Saved entries
========================

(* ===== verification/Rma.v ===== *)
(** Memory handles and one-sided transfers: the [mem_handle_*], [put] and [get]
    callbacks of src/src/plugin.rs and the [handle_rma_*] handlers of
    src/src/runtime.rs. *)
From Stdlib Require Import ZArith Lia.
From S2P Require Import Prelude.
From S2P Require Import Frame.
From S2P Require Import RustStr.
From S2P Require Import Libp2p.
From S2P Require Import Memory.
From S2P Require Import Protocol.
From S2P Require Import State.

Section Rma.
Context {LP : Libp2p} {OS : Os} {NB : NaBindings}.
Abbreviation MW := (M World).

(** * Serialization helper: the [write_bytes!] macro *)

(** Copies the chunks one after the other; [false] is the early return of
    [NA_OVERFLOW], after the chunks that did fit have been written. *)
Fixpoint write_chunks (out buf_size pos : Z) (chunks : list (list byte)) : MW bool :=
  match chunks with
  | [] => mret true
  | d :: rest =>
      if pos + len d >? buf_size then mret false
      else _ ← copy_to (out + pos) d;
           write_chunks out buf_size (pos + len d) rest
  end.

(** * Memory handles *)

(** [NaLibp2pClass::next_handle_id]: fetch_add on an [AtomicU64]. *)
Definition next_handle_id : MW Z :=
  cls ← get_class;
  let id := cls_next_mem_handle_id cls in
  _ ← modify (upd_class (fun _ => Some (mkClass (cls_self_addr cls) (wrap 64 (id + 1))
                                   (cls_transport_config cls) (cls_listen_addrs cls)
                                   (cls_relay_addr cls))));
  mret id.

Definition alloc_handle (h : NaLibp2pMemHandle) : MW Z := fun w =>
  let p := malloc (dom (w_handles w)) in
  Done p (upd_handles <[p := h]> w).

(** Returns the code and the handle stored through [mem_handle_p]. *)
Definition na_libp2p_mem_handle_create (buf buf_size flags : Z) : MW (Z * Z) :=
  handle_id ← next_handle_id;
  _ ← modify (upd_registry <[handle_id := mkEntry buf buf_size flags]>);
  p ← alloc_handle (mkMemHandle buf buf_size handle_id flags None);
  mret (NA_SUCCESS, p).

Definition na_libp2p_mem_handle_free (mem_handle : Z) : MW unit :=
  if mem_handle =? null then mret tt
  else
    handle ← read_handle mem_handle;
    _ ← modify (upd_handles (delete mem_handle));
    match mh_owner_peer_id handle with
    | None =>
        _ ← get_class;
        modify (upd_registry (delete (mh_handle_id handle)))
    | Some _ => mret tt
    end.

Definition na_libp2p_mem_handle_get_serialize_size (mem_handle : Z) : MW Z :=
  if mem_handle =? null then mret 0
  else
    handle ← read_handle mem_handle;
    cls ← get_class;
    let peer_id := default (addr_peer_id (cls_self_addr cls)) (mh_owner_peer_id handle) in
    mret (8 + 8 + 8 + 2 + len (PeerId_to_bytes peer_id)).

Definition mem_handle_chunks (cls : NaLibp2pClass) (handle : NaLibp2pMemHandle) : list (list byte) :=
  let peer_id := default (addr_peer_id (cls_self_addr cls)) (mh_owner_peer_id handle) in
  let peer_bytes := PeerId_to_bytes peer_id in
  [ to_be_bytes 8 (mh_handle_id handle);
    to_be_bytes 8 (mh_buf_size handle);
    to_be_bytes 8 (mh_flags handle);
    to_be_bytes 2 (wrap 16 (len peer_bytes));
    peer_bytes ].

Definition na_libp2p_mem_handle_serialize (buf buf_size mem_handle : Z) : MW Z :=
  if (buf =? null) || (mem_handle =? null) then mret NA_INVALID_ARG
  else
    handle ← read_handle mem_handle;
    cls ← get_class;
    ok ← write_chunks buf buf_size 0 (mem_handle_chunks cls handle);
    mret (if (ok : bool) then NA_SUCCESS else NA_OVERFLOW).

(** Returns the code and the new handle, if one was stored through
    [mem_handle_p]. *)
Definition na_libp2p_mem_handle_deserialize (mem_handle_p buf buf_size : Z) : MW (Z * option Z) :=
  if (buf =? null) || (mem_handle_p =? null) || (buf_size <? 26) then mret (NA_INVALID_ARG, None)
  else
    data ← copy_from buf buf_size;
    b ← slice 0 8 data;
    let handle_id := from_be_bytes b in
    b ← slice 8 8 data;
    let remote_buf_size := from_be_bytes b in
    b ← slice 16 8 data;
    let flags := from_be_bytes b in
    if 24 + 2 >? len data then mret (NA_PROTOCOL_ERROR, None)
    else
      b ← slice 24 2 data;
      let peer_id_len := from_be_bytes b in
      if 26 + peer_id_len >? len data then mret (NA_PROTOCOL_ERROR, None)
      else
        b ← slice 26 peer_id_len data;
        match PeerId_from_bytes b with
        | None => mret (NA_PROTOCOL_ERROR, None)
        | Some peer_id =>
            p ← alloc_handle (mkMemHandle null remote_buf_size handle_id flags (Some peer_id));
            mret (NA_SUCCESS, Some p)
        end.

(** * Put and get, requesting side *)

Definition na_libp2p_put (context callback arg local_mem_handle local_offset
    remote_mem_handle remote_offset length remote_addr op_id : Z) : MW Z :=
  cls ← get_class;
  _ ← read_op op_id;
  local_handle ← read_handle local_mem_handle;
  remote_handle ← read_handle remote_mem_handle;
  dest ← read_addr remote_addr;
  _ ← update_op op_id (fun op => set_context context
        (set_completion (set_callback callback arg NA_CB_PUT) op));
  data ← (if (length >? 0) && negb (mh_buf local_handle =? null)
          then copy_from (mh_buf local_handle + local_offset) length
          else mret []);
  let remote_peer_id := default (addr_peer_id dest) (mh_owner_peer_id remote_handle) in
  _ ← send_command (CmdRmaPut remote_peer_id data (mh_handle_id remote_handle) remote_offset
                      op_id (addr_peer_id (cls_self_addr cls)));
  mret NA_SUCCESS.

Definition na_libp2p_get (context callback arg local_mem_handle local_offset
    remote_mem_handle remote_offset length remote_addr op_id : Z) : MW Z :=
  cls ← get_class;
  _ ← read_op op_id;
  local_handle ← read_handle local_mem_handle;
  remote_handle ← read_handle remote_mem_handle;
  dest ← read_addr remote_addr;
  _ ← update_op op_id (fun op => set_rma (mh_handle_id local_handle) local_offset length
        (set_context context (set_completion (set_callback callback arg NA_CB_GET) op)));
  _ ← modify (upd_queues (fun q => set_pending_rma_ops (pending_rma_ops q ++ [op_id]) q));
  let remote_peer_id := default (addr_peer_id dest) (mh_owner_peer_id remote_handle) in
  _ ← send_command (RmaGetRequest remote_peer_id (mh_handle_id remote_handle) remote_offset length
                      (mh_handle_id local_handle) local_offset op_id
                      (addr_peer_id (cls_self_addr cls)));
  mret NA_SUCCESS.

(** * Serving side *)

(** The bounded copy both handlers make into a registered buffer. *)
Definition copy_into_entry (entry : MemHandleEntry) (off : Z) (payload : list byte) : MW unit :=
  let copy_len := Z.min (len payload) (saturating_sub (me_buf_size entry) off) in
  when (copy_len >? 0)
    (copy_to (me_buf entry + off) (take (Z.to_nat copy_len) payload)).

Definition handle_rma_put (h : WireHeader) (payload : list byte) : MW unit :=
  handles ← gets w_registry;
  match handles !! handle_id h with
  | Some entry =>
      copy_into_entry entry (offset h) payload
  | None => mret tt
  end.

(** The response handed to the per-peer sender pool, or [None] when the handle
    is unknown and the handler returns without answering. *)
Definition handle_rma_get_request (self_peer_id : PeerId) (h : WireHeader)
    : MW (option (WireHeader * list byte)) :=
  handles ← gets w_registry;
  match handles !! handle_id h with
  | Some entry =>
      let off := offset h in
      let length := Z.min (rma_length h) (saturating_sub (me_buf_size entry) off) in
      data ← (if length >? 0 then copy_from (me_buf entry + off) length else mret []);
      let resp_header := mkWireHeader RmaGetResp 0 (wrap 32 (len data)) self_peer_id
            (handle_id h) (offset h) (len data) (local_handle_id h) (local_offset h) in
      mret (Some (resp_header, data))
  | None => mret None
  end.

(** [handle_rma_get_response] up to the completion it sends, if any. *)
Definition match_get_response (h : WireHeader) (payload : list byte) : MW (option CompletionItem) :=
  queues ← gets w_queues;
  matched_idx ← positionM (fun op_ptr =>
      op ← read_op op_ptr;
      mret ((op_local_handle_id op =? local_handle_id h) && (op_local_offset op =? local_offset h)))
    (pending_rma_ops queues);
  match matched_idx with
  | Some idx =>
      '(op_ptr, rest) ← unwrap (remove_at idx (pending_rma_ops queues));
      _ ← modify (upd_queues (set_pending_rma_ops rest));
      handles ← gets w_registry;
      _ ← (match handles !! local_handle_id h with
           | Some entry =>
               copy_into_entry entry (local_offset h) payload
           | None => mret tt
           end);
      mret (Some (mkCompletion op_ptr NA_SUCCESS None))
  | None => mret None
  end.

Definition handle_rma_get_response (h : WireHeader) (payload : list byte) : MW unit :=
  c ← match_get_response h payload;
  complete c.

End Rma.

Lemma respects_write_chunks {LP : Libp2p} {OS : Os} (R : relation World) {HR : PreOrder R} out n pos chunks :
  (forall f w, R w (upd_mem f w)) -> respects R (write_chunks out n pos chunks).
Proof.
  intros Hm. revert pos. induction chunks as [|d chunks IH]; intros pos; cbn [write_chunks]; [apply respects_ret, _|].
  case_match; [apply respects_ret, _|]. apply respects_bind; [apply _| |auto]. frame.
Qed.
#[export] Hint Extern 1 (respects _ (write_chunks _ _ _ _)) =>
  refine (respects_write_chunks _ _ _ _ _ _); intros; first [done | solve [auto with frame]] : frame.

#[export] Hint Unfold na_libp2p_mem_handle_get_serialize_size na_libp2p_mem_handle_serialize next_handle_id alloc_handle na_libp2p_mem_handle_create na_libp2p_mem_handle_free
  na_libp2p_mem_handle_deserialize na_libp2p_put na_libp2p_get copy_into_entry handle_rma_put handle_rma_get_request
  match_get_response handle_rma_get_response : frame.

========================

▶ **Work instruction**: In the reply, include exactly the lines from the beginning of the entries above through the line holding "From S2P Require Import Frame.", and nothing besides.

▶ **Problem solution**:
(* ===== verification/Rma.v ===== *)
(** Memory handles and one-sided transfers: the [mem_handle_*], [put] and [get]
    callbacks of src/src/plugin.rs and the [handle_rma_*] handlers of
    src/src/runtime.rs. *)
From Stdlib Require Import ZArith Lia.
From S2P Require Import Prelude.
From S2P Require Import Frame.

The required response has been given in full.